(Stored data)
------
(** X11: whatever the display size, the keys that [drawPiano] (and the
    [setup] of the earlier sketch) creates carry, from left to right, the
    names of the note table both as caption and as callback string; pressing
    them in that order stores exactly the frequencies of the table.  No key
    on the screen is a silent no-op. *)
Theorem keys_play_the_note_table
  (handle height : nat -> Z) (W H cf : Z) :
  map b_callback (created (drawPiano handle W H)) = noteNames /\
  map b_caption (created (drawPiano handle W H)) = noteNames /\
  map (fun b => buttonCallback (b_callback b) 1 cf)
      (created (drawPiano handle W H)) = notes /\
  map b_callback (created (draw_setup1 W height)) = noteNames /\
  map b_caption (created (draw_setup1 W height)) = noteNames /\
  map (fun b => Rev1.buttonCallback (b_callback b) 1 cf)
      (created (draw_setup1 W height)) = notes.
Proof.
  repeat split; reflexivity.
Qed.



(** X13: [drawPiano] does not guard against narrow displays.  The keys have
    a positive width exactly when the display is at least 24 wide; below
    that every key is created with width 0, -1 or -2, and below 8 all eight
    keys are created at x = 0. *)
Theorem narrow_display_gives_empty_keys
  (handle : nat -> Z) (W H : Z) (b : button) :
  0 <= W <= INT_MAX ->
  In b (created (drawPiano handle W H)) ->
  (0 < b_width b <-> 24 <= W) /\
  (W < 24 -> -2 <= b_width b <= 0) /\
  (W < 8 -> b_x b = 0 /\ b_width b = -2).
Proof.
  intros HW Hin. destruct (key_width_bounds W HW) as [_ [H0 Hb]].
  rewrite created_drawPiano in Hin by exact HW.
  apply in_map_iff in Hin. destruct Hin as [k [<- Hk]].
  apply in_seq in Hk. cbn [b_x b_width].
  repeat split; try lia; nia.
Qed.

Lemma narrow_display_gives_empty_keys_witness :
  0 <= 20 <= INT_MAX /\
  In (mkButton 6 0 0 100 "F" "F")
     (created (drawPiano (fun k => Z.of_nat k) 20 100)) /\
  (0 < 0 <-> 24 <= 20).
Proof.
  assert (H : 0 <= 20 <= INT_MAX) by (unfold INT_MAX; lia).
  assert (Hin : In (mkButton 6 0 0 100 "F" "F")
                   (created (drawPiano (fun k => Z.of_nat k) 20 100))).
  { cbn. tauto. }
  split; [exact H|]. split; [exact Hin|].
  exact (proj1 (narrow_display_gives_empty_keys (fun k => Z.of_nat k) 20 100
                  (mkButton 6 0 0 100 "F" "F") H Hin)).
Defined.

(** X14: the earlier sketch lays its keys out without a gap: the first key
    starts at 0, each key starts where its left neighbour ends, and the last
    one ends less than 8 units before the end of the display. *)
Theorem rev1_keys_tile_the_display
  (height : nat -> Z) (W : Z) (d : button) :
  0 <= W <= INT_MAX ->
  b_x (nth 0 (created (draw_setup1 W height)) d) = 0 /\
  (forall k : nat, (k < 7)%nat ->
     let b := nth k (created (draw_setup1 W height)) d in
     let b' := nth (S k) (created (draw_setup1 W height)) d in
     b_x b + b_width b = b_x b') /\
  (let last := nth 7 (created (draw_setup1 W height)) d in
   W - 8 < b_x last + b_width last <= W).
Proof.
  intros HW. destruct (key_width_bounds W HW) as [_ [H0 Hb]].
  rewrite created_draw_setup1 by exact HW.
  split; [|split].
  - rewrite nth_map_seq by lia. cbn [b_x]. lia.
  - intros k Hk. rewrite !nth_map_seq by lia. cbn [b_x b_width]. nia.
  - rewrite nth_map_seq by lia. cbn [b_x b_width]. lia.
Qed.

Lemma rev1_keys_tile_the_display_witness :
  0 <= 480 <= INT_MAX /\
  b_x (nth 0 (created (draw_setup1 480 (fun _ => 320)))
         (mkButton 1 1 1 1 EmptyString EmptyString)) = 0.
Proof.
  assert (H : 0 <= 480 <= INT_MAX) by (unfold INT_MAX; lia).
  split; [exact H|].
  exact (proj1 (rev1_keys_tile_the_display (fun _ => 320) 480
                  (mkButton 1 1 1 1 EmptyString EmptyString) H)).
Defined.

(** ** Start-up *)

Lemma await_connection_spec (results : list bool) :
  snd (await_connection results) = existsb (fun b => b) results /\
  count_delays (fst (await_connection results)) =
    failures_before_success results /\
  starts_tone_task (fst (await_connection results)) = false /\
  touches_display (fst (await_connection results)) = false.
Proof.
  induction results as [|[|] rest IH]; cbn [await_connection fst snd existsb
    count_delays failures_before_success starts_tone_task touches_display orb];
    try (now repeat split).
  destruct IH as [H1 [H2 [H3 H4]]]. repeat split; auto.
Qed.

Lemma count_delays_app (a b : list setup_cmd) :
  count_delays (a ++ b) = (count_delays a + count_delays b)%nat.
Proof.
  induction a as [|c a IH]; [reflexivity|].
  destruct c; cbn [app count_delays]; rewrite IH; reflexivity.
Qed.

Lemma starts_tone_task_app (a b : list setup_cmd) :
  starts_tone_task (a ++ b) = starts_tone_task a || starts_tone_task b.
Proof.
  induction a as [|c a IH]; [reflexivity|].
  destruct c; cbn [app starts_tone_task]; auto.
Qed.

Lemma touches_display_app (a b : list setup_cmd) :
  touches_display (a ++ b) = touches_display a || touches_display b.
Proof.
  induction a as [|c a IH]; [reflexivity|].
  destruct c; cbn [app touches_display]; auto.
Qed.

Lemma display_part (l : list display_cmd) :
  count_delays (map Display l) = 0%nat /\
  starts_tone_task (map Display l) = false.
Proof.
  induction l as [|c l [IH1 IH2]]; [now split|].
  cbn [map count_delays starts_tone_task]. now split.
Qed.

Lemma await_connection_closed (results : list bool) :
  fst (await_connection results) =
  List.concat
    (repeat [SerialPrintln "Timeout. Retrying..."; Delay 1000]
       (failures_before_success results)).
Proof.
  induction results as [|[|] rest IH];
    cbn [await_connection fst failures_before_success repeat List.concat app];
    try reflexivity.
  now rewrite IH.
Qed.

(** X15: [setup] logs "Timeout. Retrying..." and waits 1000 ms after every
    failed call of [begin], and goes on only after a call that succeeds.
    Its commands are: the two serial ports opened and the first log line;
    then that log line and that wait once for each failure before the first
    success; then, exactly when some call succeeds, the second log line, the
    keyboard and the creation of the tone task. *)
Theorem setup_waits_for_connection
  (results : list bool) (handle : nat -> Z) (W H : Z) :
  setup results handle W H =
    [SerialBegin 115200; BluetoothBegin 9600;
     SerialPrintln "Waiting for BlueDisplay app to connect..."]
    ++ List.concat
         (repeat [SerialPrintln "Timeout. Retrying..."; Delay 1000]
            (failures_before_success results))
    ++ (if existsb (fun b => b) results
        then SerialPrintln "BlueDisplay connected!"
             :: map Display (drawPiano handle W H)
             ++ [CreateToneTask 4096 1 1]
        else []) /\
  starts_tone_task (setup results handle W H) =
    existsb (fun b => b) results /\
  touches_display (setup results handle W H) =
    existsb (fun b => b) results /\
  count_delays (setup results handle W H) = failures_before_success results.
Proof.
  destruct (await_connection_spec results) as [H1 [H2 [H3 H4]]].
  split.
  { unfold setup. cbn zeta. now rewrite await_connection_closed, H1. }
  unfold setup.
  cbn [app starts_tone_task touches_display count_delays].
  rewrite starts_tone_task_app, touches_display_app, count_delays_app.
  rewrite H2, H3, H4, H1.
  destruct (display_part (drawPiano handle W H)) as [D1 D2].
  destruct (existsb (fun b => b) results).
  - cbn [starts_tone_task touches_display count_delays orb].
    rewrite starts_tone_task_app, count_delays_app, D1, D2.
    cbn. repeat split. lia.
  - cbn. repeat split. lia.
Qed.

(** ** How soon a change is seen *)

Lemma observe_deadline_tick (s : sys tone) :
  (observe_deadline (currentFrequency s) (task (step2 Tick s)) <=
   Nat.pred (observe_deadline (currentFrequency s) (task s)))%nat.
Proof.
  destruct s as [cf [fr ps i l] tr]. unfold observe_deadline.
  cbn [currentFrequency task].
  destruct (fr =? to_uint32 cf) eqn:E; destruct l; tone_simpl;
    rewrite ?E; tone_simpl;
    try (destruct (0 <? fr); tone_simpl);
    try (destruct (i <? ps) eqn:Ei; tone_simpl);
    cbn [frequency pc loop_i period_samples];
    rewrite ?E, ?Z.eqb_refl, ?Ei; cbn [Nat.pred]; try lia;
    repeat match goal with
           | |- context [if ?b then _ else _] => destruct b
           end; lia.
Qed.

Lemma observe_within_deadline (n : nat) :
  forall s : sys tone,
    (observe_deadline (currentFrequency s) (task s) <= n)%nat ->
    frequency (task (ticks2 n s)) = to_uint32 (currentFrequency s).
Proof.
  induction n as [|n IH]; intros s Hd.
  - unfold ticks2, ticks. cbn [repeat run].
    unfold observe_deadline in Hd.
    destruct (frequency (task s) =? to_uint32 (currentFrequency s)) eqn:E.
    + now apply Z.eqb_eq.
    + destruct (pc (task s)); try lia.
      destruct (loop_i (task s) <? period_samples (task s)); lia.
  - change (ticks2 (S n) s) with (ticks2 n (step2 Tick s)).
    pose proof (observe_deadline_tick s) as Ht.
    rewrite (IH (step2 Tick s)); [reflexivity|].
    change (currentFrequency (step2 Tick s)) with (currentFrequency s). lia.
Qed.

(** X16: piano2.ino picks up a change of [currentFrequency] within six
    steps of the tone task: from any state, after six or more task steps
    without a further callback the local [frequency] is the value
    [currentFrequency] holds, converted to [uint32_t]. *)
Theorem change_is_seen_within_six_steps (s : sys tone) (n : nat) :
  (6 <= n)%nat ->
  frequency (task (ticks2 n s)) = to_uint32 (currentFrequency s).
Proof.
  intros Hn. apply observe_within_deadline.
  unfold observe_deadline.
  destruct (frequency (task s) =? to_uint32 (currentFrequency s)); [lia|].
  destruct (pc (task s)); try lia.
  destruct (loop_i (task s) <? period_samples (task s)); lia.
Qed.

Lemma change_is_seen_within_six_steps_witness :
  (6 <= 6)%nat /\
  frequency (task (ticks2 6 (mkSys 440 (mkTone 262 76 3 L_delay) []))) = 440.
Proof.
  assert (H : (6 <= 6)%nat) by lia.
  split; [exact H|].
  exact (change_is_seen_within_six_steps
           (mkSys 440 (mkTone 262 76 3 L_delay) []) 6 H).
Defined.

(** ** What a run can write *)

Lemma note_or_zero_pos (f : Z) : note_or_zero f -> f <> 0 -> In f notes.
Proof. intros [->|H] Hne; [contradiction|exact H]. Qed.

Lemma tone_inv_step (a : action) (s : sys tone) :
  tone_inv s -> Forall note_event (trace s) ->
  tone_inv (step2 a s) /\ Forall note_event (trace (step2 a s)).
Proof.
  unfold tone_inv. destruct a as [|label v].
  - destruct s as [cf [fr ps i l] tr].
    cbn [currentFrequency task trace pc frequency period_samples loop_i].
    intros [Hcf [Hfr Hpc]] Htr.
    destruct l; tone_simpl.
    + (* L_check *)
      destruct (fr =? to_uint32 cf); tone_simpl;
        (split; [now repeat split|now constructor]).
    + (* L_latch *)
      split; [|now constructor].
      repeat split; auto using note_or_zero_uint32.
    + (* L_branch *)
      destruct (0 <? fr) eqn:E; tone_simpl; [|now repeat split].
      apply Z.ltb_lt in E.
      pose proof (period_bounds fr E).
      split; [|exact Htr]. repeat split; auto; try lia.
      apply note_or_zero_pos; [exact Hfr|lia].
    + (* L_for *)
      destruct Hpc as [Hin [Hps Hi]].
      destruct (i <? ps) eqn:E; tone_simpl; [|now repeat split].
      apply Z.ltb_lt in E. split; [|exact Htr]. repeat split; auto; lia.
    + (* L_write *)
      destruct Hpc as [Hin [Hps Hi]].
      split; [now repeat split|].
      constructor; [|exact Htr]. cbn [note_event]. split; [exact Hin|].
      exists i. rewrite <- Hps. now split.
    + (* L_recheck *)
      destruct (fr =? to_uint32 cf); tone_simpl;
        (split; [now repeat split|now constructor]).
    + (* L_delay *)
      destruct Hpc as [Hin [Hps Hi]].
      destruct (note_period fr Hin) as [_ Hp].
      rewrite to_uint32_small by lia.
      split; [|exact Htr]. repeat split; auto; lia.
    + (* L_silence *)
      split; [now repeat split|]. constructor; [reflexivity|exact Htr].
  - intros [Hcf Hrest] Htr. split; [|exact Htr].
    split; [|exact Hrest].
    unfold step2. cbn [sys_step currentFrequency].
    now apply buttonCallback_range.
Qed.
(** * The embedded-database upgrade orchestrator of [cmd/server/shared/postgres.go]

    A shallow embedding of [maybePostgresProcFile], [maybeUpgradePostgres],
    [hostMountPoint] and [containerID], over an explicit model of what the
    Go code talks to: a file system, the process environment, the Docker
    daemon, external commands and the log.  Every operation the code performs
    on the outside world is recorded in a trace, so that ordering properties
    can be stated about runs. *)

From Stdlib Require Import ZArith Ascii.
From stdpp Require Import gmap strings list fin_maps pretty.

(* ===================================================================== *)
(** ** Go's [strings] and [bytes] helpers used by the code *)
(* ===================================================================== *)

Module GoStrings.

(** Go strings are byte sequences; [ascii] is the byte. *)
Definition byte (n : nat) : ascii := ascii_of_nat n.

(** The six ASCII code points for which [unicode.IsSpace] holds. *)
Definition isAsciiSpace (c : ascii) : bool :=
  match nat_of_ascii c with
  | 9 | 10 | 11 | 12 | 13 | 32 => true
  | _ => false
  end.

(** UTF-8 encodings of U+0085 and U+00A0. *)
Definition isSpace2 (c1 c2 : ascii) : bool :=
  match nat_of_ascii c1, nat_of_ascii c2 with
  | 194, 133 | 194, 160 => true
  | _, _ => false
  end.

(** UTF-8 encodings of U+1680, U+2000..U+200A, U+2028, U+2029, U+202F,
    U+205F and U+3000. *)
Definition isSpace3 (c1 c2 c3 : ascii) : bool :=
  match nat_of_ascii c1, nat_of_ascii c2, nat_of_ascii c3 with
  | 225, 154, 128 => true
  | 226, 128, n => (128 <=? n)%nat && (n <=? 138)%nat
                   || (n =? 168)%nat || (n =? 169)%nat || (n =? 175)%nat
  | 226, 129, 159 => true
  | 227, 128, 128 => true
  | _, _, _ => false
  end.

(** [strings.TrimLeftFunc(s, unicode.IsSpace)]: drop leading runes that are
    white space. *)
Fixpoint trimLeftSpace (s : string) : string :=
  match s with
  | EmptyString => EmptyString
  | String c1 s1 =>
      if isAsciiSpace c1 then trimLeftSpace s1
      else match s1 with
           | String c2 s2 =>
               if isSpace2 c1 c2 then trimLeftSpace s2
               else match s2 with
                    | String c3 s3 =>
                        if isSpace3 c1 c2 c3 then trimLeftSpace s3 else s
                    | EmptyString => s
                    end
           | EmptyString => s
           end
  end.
------
*PROBLEM DETAILS*:
Using the records above, count every line that includes the word "EmptyString", and state the number only.

*FINISHED TASK*:
5